(** The suite of tests on several replicas.  [managers], [replicaManagers] and
    [manager] are the managers of the nodes. *)
Record baseReplicaTest := mkBaseReplicaTest {
  br_nodes : list mockNode;
  br_managers : list Manager;
  br_replicaManagers : list Manager;
  br_leader : mockNode;
  br_replicas : list mockNode;
  br_nodeMap : gmap NodeId mockNode;
  br_stats : mockStatter;
}.

(** The suite uses five ids.  The assertion ends the test if there are not more than two nodes. *)
Definition baseReplicaTest_SetUpTest (ids : list NodeId) (prtnr : Partitioner) (s : store_state) (now : Time) :
    option baseReplicaTest :=
  if decide (length ids ≤ 2)%nat then None else
  match setupReplicaSet ids prtnr s now with
  | [] => None
  | leader :: replicas =>
      let nodes := leader :: replicas in
      Some (mkBaseReplicaTest nodes (mn_manager <$> nodes) (mn_manager <$> replicas) leader replicas
              (foldl (λ nm n, <[nr_id (mn_ref n) := n]> nm) ∅ nodes) newMockStatter)
  end.

(** [baseReplicaTest.quorumSize] *)
Definition test_quorumSize (numNodes : nat) : nat := (numNodes `div` 2 + 1)%nat.

Lemma replica_refs (ids : list NodeId) prtnr s now :
  mn_ref <$> ((λ nid, newMockNode nid prtnr s now) <$> ids) =
    (λ nid, mkNodeRef nid (replicate 4 (byte_of_Z 0)) "DC1") <$> ids.
Proof. by rewrite <- list_fmap_compose. Qed.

> INSTRUCTIONS TO FOLLOW
State how many lines in the listing above contain "NodeId". Offer nothing besides that number.

> ANSWER SPACE
3